[Opening Records provided section]
(* ===== verification/Bitfile.v ===== *)
(** * FPGA configuration files

    Module [Bitfile]: the library that reads, changes and writes bitfiles
    (libraries/upci/src/bitfile.c).  Module [Firmware]: the parser of the
    driver (libraries/hostmot2_bitfile/src/bitfile.c), which looks at the same
    format in memory.  A file is the list of its bytes; reading reaches the
    end of the file and no other error, writing stops where the disk is full.
    Messages are not modelled, but for the one that is undefined behaviour. *)
From S2P Require Import Prelude.

(** What malloc does with a size. *)
Class Malloc := malloc_ok : Z -> bool.

Module Bitfile.

Definition BITFILE_MAXCHUNKS : nat := 50.
Definition BITFILE_SMALLCHUNKS : list Z := [97; 98; 99; 100].        (* abcd *)
Definition XILINX_CHUNKS : list Z := [97; 98; 99; 100; 101].         (* abcde *)
Definition BITFILE_HEADERLEN : nat := 13.
Definition header : list Z := [0x00; 0x09; 0x0f; 0xf0; 0x0f; 0xf0; 0x0f; 0xf0; 0x0f; 0xf0; 0x00; 0x00; 0x01].

Record bitfile_chunk := Chunk { tag : Z; len : Z; body : option (list Z) }.
Record bitfile := BitFile {
  filename : option string;
  bf_header : list Z;
  num_chunks : nat;
  chunks : list bitfile_chunk;
}.

(** Is the result of [strchr s c] not NULL?  It finds the terminator as well. *)
Definition strchr (s : list Z) (c : Z) : bool := (c =? 0) || existsb (Z.eqb c) s.

Definition small (t : Z) : bool := strchr BITFILE_SMALLCHUNKS t.
Definition len_len (t : Z) : nat := if small t then 2 else 4.

Definition no_chunk : bitfile_chunk := Chunk 0 0 None.

Section Operations.
Context `{Malloc}.

Definition bitfile_new (room : bool) : option bitfile :=
  if room then Some (BitFile None header 0 (replicate BITFILE_MAXCHUNKS no_chunk)) else None.

(** ** Reading *)

(** [read(fd, buf, n)]: the bytes read, what is left; [n] is a size_t. *)
Definition read (n : Z) (f : list Z) : list Z * list Z :=
  let k := Z.to_nat (Z.min (u64 n) (Z.of_nat (length f))) in (take k f, drop k f).

Definition big_endian (l : list Z) : Z := fold_left (fun acc b => Z.lor (Z.shiftl acc 8) b) l 0.

(** The result code, the chunk, the rest of the file. *)
Definition read_chunk (ch : bitfile_chunk) (f : list Z) : Z * bitfile_chunk * list Z :=
  let '(t, f) := read 1 f in
  match t with
  | [] => (1, ch, f)
  | t :: _ =>
      let '(lenbuf, f) := read (Z.of_nat (len_len t)) f in
      if negb (length lenbuf =? len_len t)%nat then (-1, Chunk t (len ch) (body ch), f)
      else
        let n := s32 (big_endian lenbuf) in
        if negb (malloc_ok (u64 n)) then (-1, Chunk t n None, f)
        else
          let '(data, f) := read n f in
          (if negb (s32 (Z.of_nat (length data)) =? n) then -1 else 0, Chunk t n (Some data), f)
  end.

Definition set_chunk (n : nat) (ch : bitfile_chunk) (bf : bitfile) : bitfile :=
  {| bf with chunks := <[n := ch]> (chunks bf) |}.

(** The loop over the chunks, [fuel] more at most. *)
Fixpoint read_chunks (fuel : nat) (bf : bitfile) (f : list Z) : option (bitfile * list Z) :=
  match fuel with
  | O => Some (bf, f)
  | S fuel =>
      match chunks bf !! num_chunks bf with
      | None => None
      | Some ch =>
          let '(rv, ch, f) := read_chunk ch f in
          let bf := set_chunk (num_chunks bf) ch bf in
          if rv <? 0 then None
          else if 0 <? rv then Some (bf, f)
          else read_chunks fuel {| bf with num_chunks := S (num_chunks bf) |} f
      end
  end.

(** [file] is [None] if it cannot be opened; [room] tells if the struct and
    the copy of the name can be allocated. *)
Definition bitfile_read (room room' : bool) (fname : string) (file : option (list Z)) : option bitfile :=
  bf ← bitfile_new room;
  f ← file;
  let '(h, f) := read (Z.of_nat BITFILE_HEADERLEN) f in
  if (length h <? BITFILE_HEADERLEN)%nat then None
  else if negb (bool_decide (h = header)) then None
  else
    '(bf, f) ← read_chunks (BITFILE_MAXCHUNKS - num_chunks bf) {| bf with bf_header := h |} f;
    let '(c, f) := read 1 f in
    if (length c =? 1)%nat then None
    else if room' then Some {| bf with filename := Some fname |} else None.

(** ** Chunks in memory *)
Fixpoint find_chunk (l : list bitfile_chunk) (t : Z) (n : Z) : option bitfile_chunk :=
  match l with
  | [] => None
  | ch :: l =>
      if tag ch =? t then (if n =? 0 then Some ch else find_chunk l t (n - 1)) else find_chunk l t n
  end.
Definition bitfile_find_chunk (bf : bitfile) (t : Z) (n : Z) : option bitfile_chunk :=
  find_chunk (take (num_chunks bf) (chunks bf)) t n.

(** [memcpy] of [n] bytes of the object [data]: reading more is undefined. *)
Definition bitfile_add_chunk (t : Z) (n : Z) (data : list Z) : M bitfile unit :=
  if small t && (0xFFFF <? n) then raise (-1)
  else
    bf ← get;
    if (BITFILE_MAXCHUNKS - 1 <=? num_chunks bf)%nat then raise (-1)
    else if negb (malloc_ok (u64 n)) then
      modify (set_chunk (num_chunks bf) {| (nth (num_chunks bf) (chunks bf) no_chunk) with body := None |}) ≫= fun _ => raise (-1)
    else if negb (u64 n <=? Z.of_nat (length data)) then crash
    else modify (fun bf =>
      {| (set_chunk (num_chunks bf) (Chunk t n (Some (take (Z.to_nat (u64 n)) data))) bf) with num_chunks := S (num_chunks bf) |}).

Definition bitfile_validate_xilinx_info (bf : bitfile) : Z :=
  if forallb (fun t => match bitfile_find_chunk bf t 0 with Some _ => true | None => false end) XILINX_CHUNKS then 0 else -1.

(** ** Writing *)
Record disk := Disk { written : list Z; space : Z }.

(** [write(fd, buf, n)] of a buffer of [n] bytes: how many the disk has taken. *)
Definition write (buf : list Z) : M disk Z :=
  d ← get;
  let k := Z.min (Z.of_nat (length buf)) (space d) in
  put (Disk (written d ++ take (Z.to_nat k) buf) (space d - k)) ≫= fun _ => mret k.

(** [write(fd, body, n)]: a NULL pointer is refused by the system, reading
    behind the end of the object is undefined. *)
Definition write_body (b : option (list Z)) (n : Z) : M disk Z :=
  match b with
  | None => if u64 n =? 0 then mret 0 else mret (-1)
  | Some b => if u64 n <=? Z.of_nat (length b) then write (take (Z.to_nat (u64 n)) b) else crash
  end.

Definition length_bytes (t n : Z) : list Z :=
  if small t then [Z.land (Z.shiftr n 8) 0xFF; Z.land n 0xFF]
  else [Z.land (Z.shiftr n 24) 0xFF; Z.land (Z.shiftr n 16) 0xFF; Z.land (Z.shiftr n 8) 0xFF; Z.land n 0xFF].

(** The message about a header that cannot be written takes the tag for the
    address of a string. *)
Definition write_chunk (ch : bitfile_chunk) : M disk unit :=
  rv ← write (tag ch :: length_bytes (tag ch) (len ch));
  if negb (rv =? Z.of_nat (len_len (tag ch)) + 1) then crash
  else
    rv ← write_body (body ch) (len ch);
    if negb (rv =? len ch) then raise (-1) else mret tt.

Fixpoint write_chunks (l : list bitfile_chunk) : M disk unit :=
  match l with [] => mret tt | ch :: l => write_chunk ch ≫= fun _ => write_chunks l end.

(** The chunks in the order of the file. *)
Definition xilinx_chunks (bf : bitfile) : list bitfile_chunk :=
  omap (fun t => bitfile_find_chunk bf t 0) XILINX_CHUNKS.
Definition other_chunks (bf : bitfile) : list bitfile_chunk :=
  List.filter (fun ch => negb (strchr XILINX_CHUNKS (tag ch))) (take (num_chunks bf) (chunks bf)).

Definition bitfile_write (bf : bitfile) : M disk unit :=
  rv ← write (bf_header bf);
  if rv <? Z.of_nat BITFILE_HEADERLEN then raise (-1)
  else write_chunks (xilinx_chunks bf) ≫= fun _ => write_chunks (other_chunks bf).

End Operations.
End Bitfile.

(** ** The driver's parser *)
Module Firmware.

(** [data] is the offset of the chunk in the firmware. *)
Record bitfile_chunk_t := FChunk { size : Z; data : option Z }.
Record bitfile_t := FBitFile { fa : bitfile_chunk_t; fb : bitfile_chunk_t; fc : bitfile_chunk_t; fd : bitfile_chunk_t; fe : bitfile_chunk_t }.

Section Parser.
Context (fw : list Z).

Definition fw_size : Z := Z.of_nat (length fw).

(** [fw->data[k]] *)
Definition byte {S} (k : Z) : M S Z :=
  if k <? 0 then crash else match fw !! Z.to_nat k with Some b => mret b | None => crash end.

(** The index has type [int], whose additions wrap, the size of the firmware
    [size_t]. *)
Definition beyond (k : Z) : bool := fw_size <? u64 (s32 k).

Definition bitfile_do_small_chunk (i : Z) : M bitfile_t (bitfile_chunk_t * Z) :=
  if beyond (i + 2) then raise (- 14)
  else
    h ← byte i; l ← byte (i + 1);
    let n := h * 256 + l in
    let i := i + 2 in
    if beyond (i + n) then raise (- 14)
    else
      z ← byte (i + n - 1);
      if negb (z =? 0) then raise (- EINVAL) else mret (FChunk n (Some i), s32 (i + n)).

Definition bitfile_do_big_chunk (i : Z) : M bitfile_t (bitfile_chunk_t * Z) :=
  if beyond (i + 4) then raise (- 14)
  else
    b0 ← byte i; b1 ← byte (i + 1); b2 ← byte (i + 2); b3 ← byte (i + 3);
    let n := s32 (u32 (Z.shiftl b0 24) + u32 (Z.shiftl b1 16) + u32 (Z.shiftl b2 8) + b3) in
    let i := i + 4 in
    if beyond (i + n) then raise (- 14) else mret (FChunk n (Some i), s32 (i + n)).

Definition bitfile_parse_and_verify_chunk (i : Z) : M bitfile_t Z :=
  t ← byte i;
  let i := s32 (i + 1) in
  if beyond i then raise (- 14)
  else if t =? 97 then '(c, i) ← bitfile_do_small_chunk i; modify (fun b => {| b with fa := c |}) ≫= fun _ => mret i
  else if t =? 98 then '(c, i) ← bitfile_do_small_chunk i; modify (fun b => {| b with fb := c |}) ≫= fun _ => mret i
  else if t =? 99 then '(c, i) ← bitfile_do_small_chunk i; modify (fun b => {| b with fc := c |}) ≫= fun _ => mret i
  else if t =? 100 then '(c, i) ← bitfile_do_small_chunk i; modify (fun b => {| b with fd := c |}) ≫= fun _ => mret i
  else if t =? 101 then '(c, i) ← bitfile_do_big_chunk i; modify (fun b => {| b with fe := c |}) ≫= fun _ => mret i
  else raise (- EINVAL).

(** The loop over the chunks; [false]: it has not ended after [fuel] chunks. *)
Fixpoint parse_chunks (fuel : nat) (i : Z) : M bitfile_t bool :=
  match fuel with
  | O => mret false
  | S fuel => if u64 i <? fw_size then i ← bitfile_parse_and_verify_chunk i; parse_chunks fuel i else mret true
  end.

Definition empty_chunk : bitfile_chunk_t := FChunk 0 None.

Definition bitfile_parse_and_verify (fuel : nat) : M bitfile_t bool :=
  put (FBitFile empty_chunk empty_chunk empty_chunk empty_chunk empty_chunk) ≫= fun _ =>
  if fw_size <? Z.of_nat Bitfile.BITFILE_HEADERLEN then raise (- 14)
  else if negb (bool_decide (take Bitfile.BITFILE_HEADERLEN fw = Bitfile.header)) then raise (- EINVAL)
  else
    ended ← parse_chunks fuel (Z.of_nat Bitfile.BITFILE_HEADERLEN);
    if negb ended then mret false else
    b ← get;
    if bool_decide (data (fb b) = None) then raise (- EINVAL)
    else if bool_decide (data (fe b) = None) then raise (- EINVAL)
    else mret true.

End Parser.

(** ** Bit order of the configuration *)
Definition swaptab : list Z := [
    0x00; 0x80; 0x40; 0xC0; 0x20; 0xA0; 0x60; 0xE0; 0x10; 0x90; 0x50; 0xD0; 0x30; 0xB0; 0x70; 0xF0;
    0x08; 0x88; 0x48; 0xC8; 0x28; 0xA8; 0x68; 0xE8; 0x18; 0x98; 0x58; 0xD8; 0x38; 0xB8; 0x78; 0xF8;
    0x04; 0x84; 0x44; 0xC4; 0x24; 0xA4; 0x64; 0xE4; 0x14; 0x94; 0x54; 0xD4; 0x34; 0xB4; 0x74; 0xF4;
    0x0C; 0x8C; 0x4C; 0xCC; 0x2C; 0xAC; 0x6C; 0xEC; 0x1C; 0x9C; 0x5C; 0xDC; 0x3C; 0xBC; 0x7C; 0xFC;
    0x02; 0x82; 0x42; 0xC2; 0x22; 0xA2; 0x62; 0xE2; 0x12; 0x92; 0x52; 0xD2; 0x32; 0xB2; 0x72; 0xF2;
    0x0A; 0x8A; 0x4A; 0xCA; 0x2A; 0xAA; 0x6A; 0xEA; 0x1A; 0x9A; 0x5A; 0xDA; 0x3A; 0xBA; 0x7A; 0xFA;
    0x06; 0x86; 0x46; 0xC6; 0x26; 0xA6; 0x66; 0xE6; 0x16; 0x96; 0x56; 0xD6; 0x36; 0xB6; 0x76; 0xF6;
    0x0E; 0x8E; 0x4E; 0xCE; 0x2E; 0xAE; 0x6E; 0xEE; 0x1E; 0x9E; 0x5E; 0xDE; 0x3E; 0xBE; 0x7E; 0xFE;
    0x01; 0x81; 0x41; 0xC1; 0x21; 0xA1; 0x61; 0xE1; 0x11; 0x91; 0x51; 0xD1; 0x31; 0xB1; 0x71; 0xF1;
    0x09; 0x89; 0x49; 0xC9; 0x29; 0xA9; 0x69; 0xE9; 0x19; 0x99; 0x59; 0xD9; 0x39; 0xB9; 0x79; 0xF9;
    0x05; 0x85; 0x45; 0xC5; 0x25; 0xA5; 0x65; 0xE5; 0x15; 0x95; 0x55; 0xD5; 0x35; 0xB5; 0x75; 0xF5;
    0x0D; 0x8D; 0x4D; 0xCD; 0x2D; 0xAD; 0x6D; 0xED; 0x1D; 0x9D; 0x5D; 0xDD; 0x3D; 0xBD; 0x7D; 0xFD;
    0x03; 0x83; 0x43; 0xC3; 0x23; 0xA3; 0x63; 0xE3; 0x13; 0x93; 0x53; 0xD3; 0x33; 0xB3; 0x73; 0xF3;
    0x0B; 0x8B; 0x4B; 0xCB; 0x2B; 0xAB; 0x6B; 0xEB; 0x1B; 0x9B; 0x5B; 0xDB; 0x3B; 0xBB; 0x7B; 0xFB;
    0x07; 0x87; 0x47; 0xC7; 0x27; 0xA7; 0x67; 0xE7; 0x17; 0x97; 0x57; 0xD7; 0x37; 0xB7; 0x77; 0xF7;
    0x0F; 0x8F; 0x4F; 0xCF; 0x2F; 0xAF; 0x6F; 0xEF; 0x1F; 0x9F; 0x5F; 0xDF; 0x3F; 0xBF; 0x7F; 0xFF].

(** The index is a byte, so within the table. *)
Definition bitfile_reverse_bits (d : Z) : Z := nth (Z.to_nat d) swaptab 0.

End Firmware.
[Closing Records provided section]
The problem – Could you repeat exactly the lines above from the line with "let n := h * 256 + l in" up to and including the line with "else if t =? 97", and only those?

Answer box –
    let n := h * 256 + l in
    let i := i + 2 in
    if beyond (i + n) then raise (- 14)
    else
      z ← byte (i + n - 1);
      if negb (z =? 0) then raise (- EINVAL) else mret (FChunk n (Some i), s32 (i + n)).

Definition bitfile_do_big_chunk (i : Z) : M bitfile_t (bitfile_chunk_t * Z) :=
  if beyond (i + 4) then raise (- 14)
  else
    b0 ← byte i; b1 ← byte (i + 1); b2 ← byte (i + 2); b3 ← byte (i + 3);
    let n := s32 (u32 (Z.shiftl b0 24) + u32 (Z.shiftl b1 16) + u32 (Z.shiftl b2 8) + b3) in
    let i := i + 4 in
    if beyond (i + n) then raise (- 14) else mret (FChunk n (Some i), s32 (i + n)).

Definition bitfile_parse_and_verify_chunk (i : Z) : M bitfile_t Z :=
  t ← byte i;
  let i := s32 (i + 1) in
  if beyond i then raise (- 14)
  else if t =? 97 then '(c, i) ← bitfile_do_small_chunk i; modify (fun b => {| b with fa := c |}) ≫= fun _ => mret i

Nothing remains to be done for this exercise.